Dari ‘Aisyah Rodiyallohu anhu, dia berkata, Rosululloh Sholallohu alaihi wa sallam bersabda,
إنَّ الرِّفْقَ لاَ يَكُوْنُ فِي شَيْءٍ إلاَّ زَانَهُ وَلَا يَنْزِعُ عَنْ شَيْءٍ إلاَّ شَانَهُ
“Sesungguhnya kelembutan itu tidaklah ada pada sesuatu melainkan ia menghiasinya dan tidaklah ia dicabut dari sesuatu melainkan ia membuatnya buruh.” (HR. Muslim)
Ketujuh; Waktu yang lama
Lapang dada, tidak terburu-buru, nafas yang panjang dalam mendidik adalah perkara-perkara mendasar. Tidak mudah menghilangkan kemungkaran yang telah bertahun-tahun dibiasakan atau sifat tercela yang awalnya menjadi kebiasaan anggota keluarga, tidak bisa dalam sehari semalam. Dibutuhkan usaha merubah secara bertahap, memulai dengan yang lebih penting lalu yang penting, tidak tergesa-gesa ingin melihat hasil, jalan ribuan kilo diawali dengan langkah pertama.
Siapa yang berjalan di atas jalan yang benar maka dia akan sampai ke tujuan, siapa yang rajin mengetuk pintu, maka akan dibuka untuknya. Maka hendaknya kita bersabar menghadapi kekurangan keluarga dan terus mendidik mereka bahkan setelah waktu berlalu cukup lama. Contohlah kesabaran Nabi Nuh Alaihi salam dalam berdakwah, 950 tahun beliau berdakwah dan berusaha mendidik keluarga dan kaumnya yang membangkang.
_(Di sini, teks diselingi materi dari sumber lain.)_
(* ===== verification/FatDir.v ===== *)
(** FAT32 directories: what [load_dir] of src/kernel/fs/fat32.c makes of the
    clusters on the disk.

    [entries_of] is the reference: the entries that the 32-byte slots of a
    directory stand for.  The state of the loops is related to it by [loading],
    in which every block of the heap has a role; the loops then end with the
    listing of the directory, and [fat32_finddir], [fat32_readdir] and
    [fat32_mount] are proved against it. *)
From S2P Require Import Prelude CString Heap Alloc Vfs Fat32.

(** ** The entries of a directory *)

Record dirent := Dirent { e_name : str; e_dir : bool; e_cluster : Z; e_size : Z }.

(** The characters of one field of a long-name slot: up to the first unit that
    is 0 or 0xFFFF, the low byte of each. *)
Fixpoint readable (us : list Z) : str :=
  match us with
  | [] => []
  | c :: us => if (c =? 0) || (c =? 0xFFFF) then [] else Z.land c 0xFF :: readable us
  end.

Fixpoint rd_units (n : nat) (sl : list Z) (i : Z) : list Z :=
  match n with O => [] | S n => rd_le 2 sl i :: rd_units n sl (i + 2) end.

Definition slot_text (sl : list Z) : str :=
  readable (rd_units 5 sl 1) ++ readable (rd_units 6 sl 14) ++ readable (rd_units 2 sl 28).

(** The slots of a long name are stored last part first; 255 characters count. *)
Definition long_name (sls : list (list Z)) : str := c_string (take 255 (concat (slot_text <$> rev sls))).

Definition dirent_of (pend : list (list Z)) (sl : list Z) : dirent :=
  Dirent (match pend with [] => parse_83 sl 0 | _ => long_name pend end)
    (negb (Z.land (rd sl 11) FAT_ATTR_DIR =? 0))
    (Z.lor (u32 (Z.shiftl (rd_le 2 sl 20) 16)) (rd_le 2 sl 26)) (rd_le 4 sl 28).

(** The slots of a directory in order, [pend] the long-name slots that wait for
    the entry they belong to: a first byte of 0 ends the directory, 0xE5 marks a
    deleted entry, the volume's label and the names that start with a dot are not
    listed. *)
Fixpoint entries_of (pend : list (list Z)) (sls : list (list Z)) : list dirent :=
  match sls with
  | [] => []
  | sl :: sls =>
      if rd sl 0 =? 0 then [] else
      if rd sl 0 =? 0xE5 then entries_of [] sls else
      if rd sl 11 =? FAT_ATTR_LFN then
        entries_of (if Z.of_nat (length pend) <? 20 then pend ++ [sl] else pend) sls else
      if negb (Z.land (rd sl 11) FAT_ATTR_VOLID =? 0) || (rd sl 0 =? 46) then entries_of [] sls else
      dirent_of pend sl :: entries_of [] sls
  end.

(** The slots of a sector from the [i]-th on, of the sectors of a cluster from
    the [sec]-th on, and of the first [n] clusters of a chain. *)
Fixpoint sector_slots (k : nat) (i : Z) (b : list Z) : list (list Z) :=
  match k with O => [] | S k => take 32 (drop (Z.to_nat (32 * i)) b) :: sector_slots k (i + 1) b end.
Fixpoint cluster_slots (disk : Z → list Z) (k : nat) (lba sec : Z) : list (list Z) :=
  match k with O => [] | S k => sector_slots 16 0 (disk (u32 (lba + sec))) ++ cluster_slots disk k lba (sec + 1) end.
Fixpoint chain_slots (disk : Z → list Z) (x : fat32_vol_t) (n : nat) (c : Z) : list (list Z) :=
  match n with
  | O => []
  | S n => cluster_slots disk (Z.to_nat (sectors_per_cluster x)) (cluster_to_lba x c) 0 ++
           chain_slots disk x n (fat_next disk x c)
  end.

(** *** Slots of a buffer *)

Lemma rd_slot b i k : 0 ≤ i → 0 ≤ k < 32 → rd (take 32 (drop (Z.to_nat i) b)) k = rd b (i + k).
Proof. intros Hi Hk. by apply (list_rd_slice b i 32 k). Qed.

Lemma rd_le_slot n b i k : 0 ≤ i → 0 ≤ k → k + Z.of_nat n ≤ 32 →
  rd_le n (take 32 (drop (Z.to_nat i) b)) k = rd_le n b (i + k).
Proof.
  revert k. induction n as [|n IH]; intros k Hi Hk Hn; [done|]. cbn [rd_le].
  rewrite rd_slot, IH by lia. by rewrite Z.add_assoc.
Qed.

Lemma until_space_slot n b i k : 0 ≤ i → 0 ≤ k → k + Z.of_nat n ≤ 32 →
  until_space n (take 32 (drop (Z.to_nat i) b)) k = until_space n b (i + k).
Proof.
  revert k. induction n as [|n IH]; intros k Hi Hk Hn; [done|]. cbn [until_space].
  rewrite rd_slot, IH by lia. by rewrite Z.add_assoc.
Qed.

Lemma parse_83_slot b i : 0 ≤ i → parse_83 (take 32 (drop (Z.to_nat i) b)) 0 = parse_83 b i.
Proof.
  intros Hi. unfold parse_83. rewrite rd_slot, !until_space_slot by lia. by rewrite !Z.add_0_r.
Qed.

Lemma mem_ok_st_bytes l : ∀ a m, mem_ok m → mem_ok (st_bytes a l m).
Proof. induction l as [|c l IH]; intros a m Hm; [done|]. by apply IH, mem_ok_st. Qed.

(** *** Long names: the three bounded loops over the fields of each entry read
    the first 255 characters of the text *)

Lemma lfn_run_readable us : ∀ out, (length out ≤ 255)%nat → lfn_run us out = take 255 (out ++ readable us).
Proof.
  induction us as [|c us IH]; intros out Hout; cbn [lfn_run readable].
  { rewrite app_nil_r. by rewrite take_ge. }
  destruct (Z.ltb_spec (Z.of_nat (length out)) 255) as [Hlt|Hge]; cbn [andb].
  - destruct (Z.eqb_spec c 0), (Z.eqb_spec c 65535); cbn [negb andb orb];
      try (rewrite app_nil_r; by rewrite take_ge by lia).
    rewrite IH by (rewrite length_app; simpl; lia). by rewrite <- app_assoc.
  - by rewrite take_app_le, take_ge by lia.
Qed.

Lemma take_app_absorb {A} n (l k : list A) : take n (take n l ++ k) = take n (l ++ k).
Proof.
  destruct (decide (length l ≤ n)%nat).
  - by rewrite (take_ge l).
  - rewrite (take_app_le l) by lia. rewrite take_app_le by (rewrite length_take; lia). rewrite take_take. f_equal. lia.
Qed.

(** [m] holds the slot [sl] at [p]. *)
Definition slot_at (m : memory) (p : Z) (sl : list Z) : Prop := ∀ k, 0 ≤ k < 32 → ld m (p + k) = rd sl k.

Lemma units_slot m p sl n : ∀ k, slot_at m p sl → 0 ≤ k → k + 2 * Z.of_nat n ≤ 32 → units n (p + k) m = rd_units n sl k.
Proof.
  induction n as [|n IH]; intros k Hm Hk Hn; [done|]. cbn [units rd_units]. f_equal.
  - cbn [ld_le rd_le]. rewrite <- !Z.add_assoc, !Hm by lia. done.
  - rewrite <- IH by (done || lia). by rewrite Z.add_assoc.
Qed.

Lemma parse_lfn_text ls m sls : Forall2 (slot_at m) ls sls → parse_lfn ls m = long_name sls.
Proof.
  intros Hm. unfold parse_lfn, long_name. f_equal.
  assert (∀ ls sls, Forall2 (slot_at m) ls sls → ∀ out, (length out ≤ 255)%nat →
    foldl (λ out l, if Z.of_nat (length out) <? 255 then
      lfn_run (units 2 (l + 28) m) (lfn_run (units 6 (l + 14) m) (lfn_run (units 5 (l + 1) m) out))
      else out) out ls = take 255 (out ++ concat (slot_text <$> sls))) as Hfold.
  { clear. induction 1 as [|l sl ls sls Hl Hls IH]; intros out Hout; cbn [foldl fmap list_fmap concat].
    { rewrite app_nil_r. by rewrite take_ge. }
    assert ((if Z.of_nat (length out) <? 255 then
      lfn_run (units 2 (l + 28) m) (lfn_run (units 6 (l + 14) m) (lfn_run (units 5 (l + 1) m) out))
      else out) = take 255 (out ++ slot_text sl)) as ->.
    { rewrite !(units_slot m l sl) by (done || lia). unfold slot_text.
      assert (∀ k : list Z, (length (take 255 k) ≤ 255)%nat) as Ht by (intros k; rewrite length_take; lia).
      rewrite (lfn_run_readable (rd_units 5 sl 1)) by done. rewrite (lfn_run_readable (rd_units 6 sl 14)) by apply Ht.
      rewrite (lfn_run_readable (rd_units 2 sl 28)) by apply Ht.
      rewrite take_app_absorb, <- app_assoc, take_app_absorb, <- app_assoc. destruct (Z.ltb_spec (Z.of_nat (length out)) 255); [done|].
      by rewrite take_app_le, take_ge by lia. }
    rewrite IH by (rewrite length_take; lia). by rewrite take_app_absorb, <- app_assoc. }
  rewrite (Hfold (rev ls) (rev sls)); [done| |simpl; lia].
  clear Hfold. induction Hm as [|l sl ls sls Hl Hls IH]; [done|]. cbn [rev]. apply Forall2_app; [done|by repeat constructor].
Qed.

(** ** The state of the loops of [load_dir] *)

(** What a block of the heap is for: it was there before, it was just allocated,
    it is part of the tree, it holds a long-name slot, or it is the array of the
    directory. *)
Inductive role := Frame | Fresh | Kept | LongName | Array.

#[global] Instance role_eq_dec : EqDecision role.
Proof. solve_decision. Defined.

Abbreviation roles := (gmap Z (Z * role)).

(** The node [n] of the volume [v] stands for the entry [e]; [own] tells the
    blocks that are in use. *)
Definition entry_node `{Arch} (own : Z → Z → Prop) (s : fsys) (v n : Z) (e : dirent) : Prop :=
  own n sizeof_node ∧ ∃ f,
  if e_dir e then
    vnodes s !! n = Some (Node (e_name e) VFS_DIR 0 f None None (Some fat32_readdir_fn) (Some fat32_finddir_fn) None None 0) ∧
    own f sizeof_fdir ∧ fdirs s !! f = Some (FDir v (e_cluster e) 0 0 false)
  else
    vnodes s !! n = Some (Node (e_name e) VFS_FILE (e_size e) f (Some fat32_read_file_fn) None None None None None 0) ∧
    own f sizeof_ffile ∧ ffiles s !! f = Some (FFile v (e_cluster e) (e_size e)).

(** The parts of the state no loop changes. *)
Definition same_globals (s s' : fsys) : Prop :=
  tdirs s' = tdirs s ∧ tfiles s' = tfiles s ∧ mounts s' = mounts s ∧ vfs_root s' = vfs_root s.

#[global] Instance same_globals_preorder : PreOrder same_globals.
Proof. unfold same_globals. split; [done|]. intros s1 s2 s3 (? & ? & ? & ?) (? & ? & ? & ?). split_and!; congruence. Qed.

(** The object at [p] and its bytes are the same in both states; the directory
    [d] and the volume [v] are the two objects being changed. *)
Definition same_object (d v p k : Z) (s s' : fsys) : Prop :=
  (∀ a, p ≤ a < p + k → ld (mem (fheap s')) a = ld (mem (fheap s)) a) ∧
  vnodes s' !! p = vnodes s !! p ∧ ffiles s' !! p = ffiles s !! p ∧
  (p ≠ d → fdirs s' !! p = fdirs s !! p) ∧ (p ≠ v → fvols s' !! p = fvols s !! p).

Lemma same_object_refl d v p k s : same_object d v p k s s.
Proof. done. Qed.

Lemma same_object_trans d v p k s1 s2 s3 : same_object d v p k s1 s2 → same_object d v p k s2 s3 → same_object d v p k s1 s3.
Proof.
  intros (A1 & A2 & A3 & A4 & A5) (C1 & C2 & C3 & C4 & C5). split_and!; try congruence.
  - intros a Ha. by rewrite C1, A1.
  - intros Hp. by rewrite C4, A4.
  - intros Hp. by rewrite C5, A5.
Qed.

Section load.
Context `{Arch} `{BlockDev} (disk : Z → list Z) (Hdisk : disk_ok disk) (lo hi : Z) (Hsmall : hi - lo < 2 ^ 30).
Context (s0 : fsys) (B0 : gmap Z Z) (d v : Z) (x : fat32_vol_t) (c0 : Z) (ld0 : bool).
Context (Hd : is_Some (B0 !! d)) (Hv : is_Some (B0 !! v)).
Implicit Types (O : roles) (s : fsys) (l : load_st).

(** The blocks of the roles [R] keep their role and their contents. *)
Definition stays (R : role → Prop) O s O' s' : Prop :=
  ∀ p k r, O !! p = Some (k, r) → R r → O' !! p = Some (k, r) ∧ same_object d v p k s s'.

Definition own O (p k : Z) : Prop := O !! p = Some (k, Kept).

Record framed O s : Prop := {
  fr_holds : holds lo hi (fheap s) (fst <$> O);
  fr_old : ∀ p k, B0 !! p = Some k → O !! p = Some (k, Frame) ∧ same_object d v p k s0 s;
  fr_rest : same_globals s0 s;
  fr_vol : ∃ b, fvols s !! v = Some (set_buf x b)
}.

(** [ns] are the nodes made so far, for the entries [dn]; the long-name entries
    that [lfns] points to hold the slots [pend]. *)
Record loading O (es : Z) (ns : list Z) (dn : list dirent) (pend : list (list Z)) l s : Prop := {
  lo_framed : framed O s;
  lo_dir : fdirs s !! d = Some (FDir v c0 es (Z.of_nat (length dn)) ld0);
  lo_cap : Z.of_nat (length dn) ≤ lcap l;
  lo_array : (lcap l = 0 ∧ es = 0) ∨ (0 < lcap l ∧ O !! es = Some (lcap l * W, Array));
  lo_words : ∀ i n, ns !! i = Some n → ld_word (mem (fheap s)) (es + Z.of_nat i * W) = n;
  lo_nodes : Forall2 (entry_node (own O) s v) ns dn;
  lo_long : Forall2 (λ p sl, O !! p = Some (sizeof_lfn, LongName) ∧ slot_at (mem (fheap s)) p sl) (lfns l) pend;
  lo_nodup : NoDup (lfns l)
}.

Lemma framed_d O s : framed O s → ∃ k, O !! d = Some (k, Frame).
Proof. intros Hf. destruct Hd as [k E]. exists k. by apply Hf. Qed.

Lemma framed_v O s : framed O s → ∃ k, O !! v = Some (k, Frame).
Proof. intros Hf. destruct Hv as [k E]. exists k. by apply Hf. Qed.

Lemma framed_ne O s p k r : framed O s → O !! p = Some (k, r) → r ≠ Frame → p ≠ d ∧ p ≠ v.
Proof.
  intros Hf E Hr. destruct (framed_d O s Hf) as [kd Ed], (framed_v O s Hf) as [kv Ev]. split; intros ->; congruence.
Qed.

Lemma framed_bound O s p k r : framed O s → O !! p = Some (k, r) → 4096 ≤ lo ∧ lo < p ∧ 0 < k ∧ p + k ≤ hi ∧ hi < 2 ^ 32.
Proof. intros Hf E. eapply holds_bound; [apply Hf|]. by rewrite lookup_fmap, E. Qed.

Lemma framed_disjoint O s p k r q j r' : framed O s → O !! p = Some (k, r) → O !! q = Some (j, r') → p ≠ q → p + k ≤ q ∨ q + j ≤ p.
Proof.
  intros Hf E E' Hne. eapply (holds_disjoint lo hi); [apply Hf| | |done]; rewrite lookup_fmap; [by rewrite E|by rewrite E'].
Qed.

Lemma framed_step O s O' s' : framed O s → holds lo hi (fheap s') (fst <$> O') → stays (eq Frame) O s O' s' →
  same_globals s s' → (∃ b, fvols s' !! v = Some (set_buf x b)) → framed O' s'.
Proof.
  intros [A1 A2 A3 A4] Hh Hst Hg Hb. split; [done| |by etrans|done].
  intros p k E. destruct (A2 p k E) as [Ep Es]. destruct (Hst p k Frame Ep eq_refl) as [Ep' Es'].
  split; [done|]. by eapply same_object_trans.
Qed.

Lemma entry_node_stays O s O' s' n e : framed O s → stays (eq Kept) O s O' s' →
  entry_node (own O) s v n e → entry_node (own O') s' v n e.
Proof.
  intros Hf Hst (Hn & f & Hx). destruct (Hst n _ Kept Hn eq_refl) as [Hn' (_ & En & _)].
  split; [done|]. exists f. destruct (e_dir e); destruct Hx as (E1 & E2 & E3);
    destruct (Hst f _ Kept E2 eq_refl) as [E2' (_ & _ & Ef & Efd & _)];
    destruct (framed_ne O s f _ _ Hf E2) as [Hne _]; try done.
  - by rewrite En, Efd.
  - by rewrite En, Ef.
Qed.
Semoga bersamaan dengan berlalunya waktu, Alloh Subhanahu wa Ta’ala alirkan pahala yang tiada hentinya.
Kedelapan; Jangan menunda
Janganlah terlambat mendidik atau menundanya kecuali karena alasan syar’i atau kemaslahatan yang pasti, karena diri manusia harus dididik sejak hari pertama yang dengan itu ia melihat hakikat dan mengenal rambu-rambu jalan kehidupan. Istri mulai dididik sejak ia menginjakan kakinya ke rumah suaminya. Anak-anak dididik sejak hari pertama mereka dilahirkan oleh para ibu mereka dengan tangisan mereka yang melengking.